- **Your goal**
Copy all lines of the listing that include the string "right".

- **Data provided**
-*-*-
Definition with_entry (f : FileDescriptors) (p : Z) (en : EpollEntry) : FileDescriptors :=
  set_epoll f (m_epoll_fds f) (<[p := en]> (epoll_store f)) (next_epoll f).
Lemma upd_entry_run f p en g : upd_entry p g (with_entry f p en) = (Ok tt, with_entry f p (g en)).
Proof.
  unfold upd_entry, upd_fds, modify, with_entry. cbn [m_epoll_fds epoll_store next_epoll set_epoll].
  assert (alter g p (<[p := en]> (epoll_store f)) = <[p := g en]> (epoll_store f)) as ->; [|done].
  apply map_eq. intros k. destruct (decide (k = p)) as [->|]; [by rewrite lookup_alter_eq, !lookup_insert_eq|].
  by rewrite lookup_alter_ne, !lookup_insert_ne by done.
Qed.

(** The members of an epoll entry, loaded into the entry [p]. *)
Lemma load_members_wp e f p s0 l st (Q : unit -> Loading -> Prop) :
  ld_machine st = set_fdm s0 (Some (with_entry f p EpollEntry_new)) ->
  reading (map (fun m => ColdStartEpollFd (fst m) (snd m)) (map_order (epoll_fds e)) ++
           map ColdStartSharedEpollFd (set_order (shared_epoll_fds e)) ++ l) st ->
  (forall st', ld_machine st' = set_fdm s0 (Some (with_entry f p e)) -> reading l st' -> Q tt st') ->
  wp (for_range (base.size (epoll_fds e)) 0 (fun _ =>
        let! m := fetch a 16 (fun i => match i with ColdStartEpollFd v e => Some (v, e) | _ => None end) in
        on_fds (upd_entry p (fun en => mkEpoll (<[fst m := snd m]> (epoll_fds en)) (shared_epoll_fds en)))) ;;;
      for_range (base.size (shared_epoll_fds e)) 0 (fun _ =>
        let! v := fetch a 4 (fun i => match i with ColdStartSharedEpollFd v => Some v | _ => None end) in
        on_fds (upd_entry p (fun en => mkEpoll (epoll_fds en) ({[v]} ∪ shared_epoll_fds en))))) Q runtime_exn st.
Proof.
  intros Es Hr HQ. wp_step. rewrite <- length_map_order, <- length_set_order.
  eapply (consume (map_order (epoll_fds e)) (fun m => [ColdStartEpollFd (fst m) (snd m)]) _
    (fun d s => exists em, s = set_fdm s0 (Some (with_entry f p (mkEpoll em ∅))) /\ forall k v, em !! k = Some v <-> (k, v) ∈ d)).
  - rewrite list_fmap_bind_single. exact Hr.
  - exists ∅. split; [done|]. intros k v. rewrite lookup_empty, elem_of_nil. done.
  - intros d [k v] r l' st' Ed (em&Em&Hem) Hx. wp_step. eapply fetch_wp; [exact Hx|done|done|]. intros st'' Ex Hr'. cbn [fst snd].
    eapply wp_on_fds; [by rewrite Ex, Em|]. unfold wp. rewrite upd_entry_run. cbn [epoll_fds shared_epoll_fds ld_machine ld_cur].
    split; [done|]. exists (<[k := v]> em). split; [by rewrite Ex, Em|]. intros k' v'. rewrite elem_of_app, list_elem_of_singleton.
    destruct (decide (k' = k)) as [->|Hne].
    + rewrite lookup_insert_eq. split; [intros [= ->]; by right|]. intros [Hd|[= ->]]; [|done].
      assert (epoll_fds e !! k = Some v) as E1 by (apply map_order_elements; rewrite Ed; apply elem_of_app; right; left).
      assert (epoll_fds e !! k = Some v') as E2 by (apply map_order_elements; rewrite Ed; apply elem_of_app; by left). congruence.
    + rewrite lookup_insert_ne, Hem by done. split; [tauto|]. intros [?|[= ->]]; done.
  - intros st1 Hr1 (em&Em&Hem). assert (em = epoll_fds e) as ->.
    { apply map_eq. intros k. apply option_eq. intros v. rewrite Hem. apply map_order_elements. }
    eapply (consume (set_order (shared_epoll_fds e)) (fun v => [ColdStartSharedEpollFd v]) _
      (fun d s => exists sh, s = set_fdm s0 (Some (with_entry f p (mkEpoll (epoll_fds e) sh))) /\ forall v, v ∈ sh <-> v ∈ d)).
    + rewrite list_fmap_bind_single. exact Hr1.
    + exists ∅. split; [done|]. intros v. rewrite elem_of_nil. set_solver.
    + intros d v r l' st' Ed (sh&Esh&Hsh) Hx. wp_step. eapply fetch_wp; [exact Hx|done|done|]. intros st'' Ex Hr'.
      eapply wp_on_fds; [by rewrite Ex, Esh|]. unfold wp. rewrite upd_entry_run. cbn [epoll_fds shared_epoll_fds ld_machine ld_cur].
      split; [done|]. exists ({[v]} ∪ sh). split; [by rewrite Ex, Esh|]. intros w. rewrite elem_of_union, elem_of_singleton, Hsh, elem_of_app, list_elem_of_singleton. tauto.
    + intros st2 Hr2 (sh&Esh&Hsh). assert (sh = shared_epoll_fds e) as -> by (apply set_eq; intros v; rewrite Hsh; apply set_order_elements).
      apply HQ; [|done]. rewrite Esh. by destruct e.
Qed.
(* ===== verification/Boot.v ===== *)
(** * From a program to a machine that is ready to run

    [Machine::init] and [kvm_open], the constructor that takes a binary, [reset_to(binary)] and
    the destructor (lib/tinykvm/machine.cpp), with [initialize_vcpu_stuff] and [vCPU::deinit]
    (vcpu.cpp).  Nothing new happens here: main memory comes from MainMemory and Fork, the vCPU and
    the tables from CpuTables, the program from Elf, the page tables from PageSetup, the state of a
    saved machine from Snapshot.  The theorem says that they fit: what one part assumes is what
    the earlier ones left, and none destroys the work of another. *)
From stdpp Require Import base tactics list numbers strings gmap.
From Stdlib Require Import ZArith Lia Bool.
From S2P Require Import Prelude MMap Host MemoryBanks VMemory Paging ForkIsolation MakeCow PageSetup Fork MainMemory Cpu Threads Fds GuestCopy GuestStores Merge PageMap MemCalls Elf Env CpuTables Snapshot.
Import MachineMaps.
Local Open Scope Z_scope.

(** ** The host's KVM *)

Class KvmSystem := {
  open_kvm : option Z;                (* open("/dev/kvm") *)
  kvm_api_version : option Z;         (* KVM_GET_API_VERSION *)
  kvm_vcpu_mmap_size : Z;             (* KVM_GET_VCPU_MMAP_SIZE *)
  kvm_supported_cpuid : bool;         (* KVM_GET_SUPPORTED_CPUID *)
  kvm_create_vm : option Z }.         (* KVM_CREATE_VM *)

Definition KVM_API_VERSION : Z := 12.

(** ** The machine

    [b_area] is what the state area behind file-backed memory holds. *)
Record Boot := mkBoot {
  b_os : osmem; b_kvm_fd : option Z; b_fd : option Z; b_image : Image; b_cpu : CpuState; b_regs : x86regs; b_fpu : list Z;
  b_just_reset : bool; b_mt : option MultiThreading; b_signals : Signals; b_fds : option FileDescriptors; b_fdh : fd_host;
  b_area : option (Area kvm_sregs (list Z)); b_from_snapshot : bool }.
-*-*-
- **Response to the exercise**
    + rewrite lookup_insert_eq. split; [intros [= ->]; by right|]. intros [Hd|[= ->]]; [|done].
      assert (epoll_fds e !! k = Some v) as E1 by (apply map_order_elements; rewrite Ed; apply elem_of_app; right; left).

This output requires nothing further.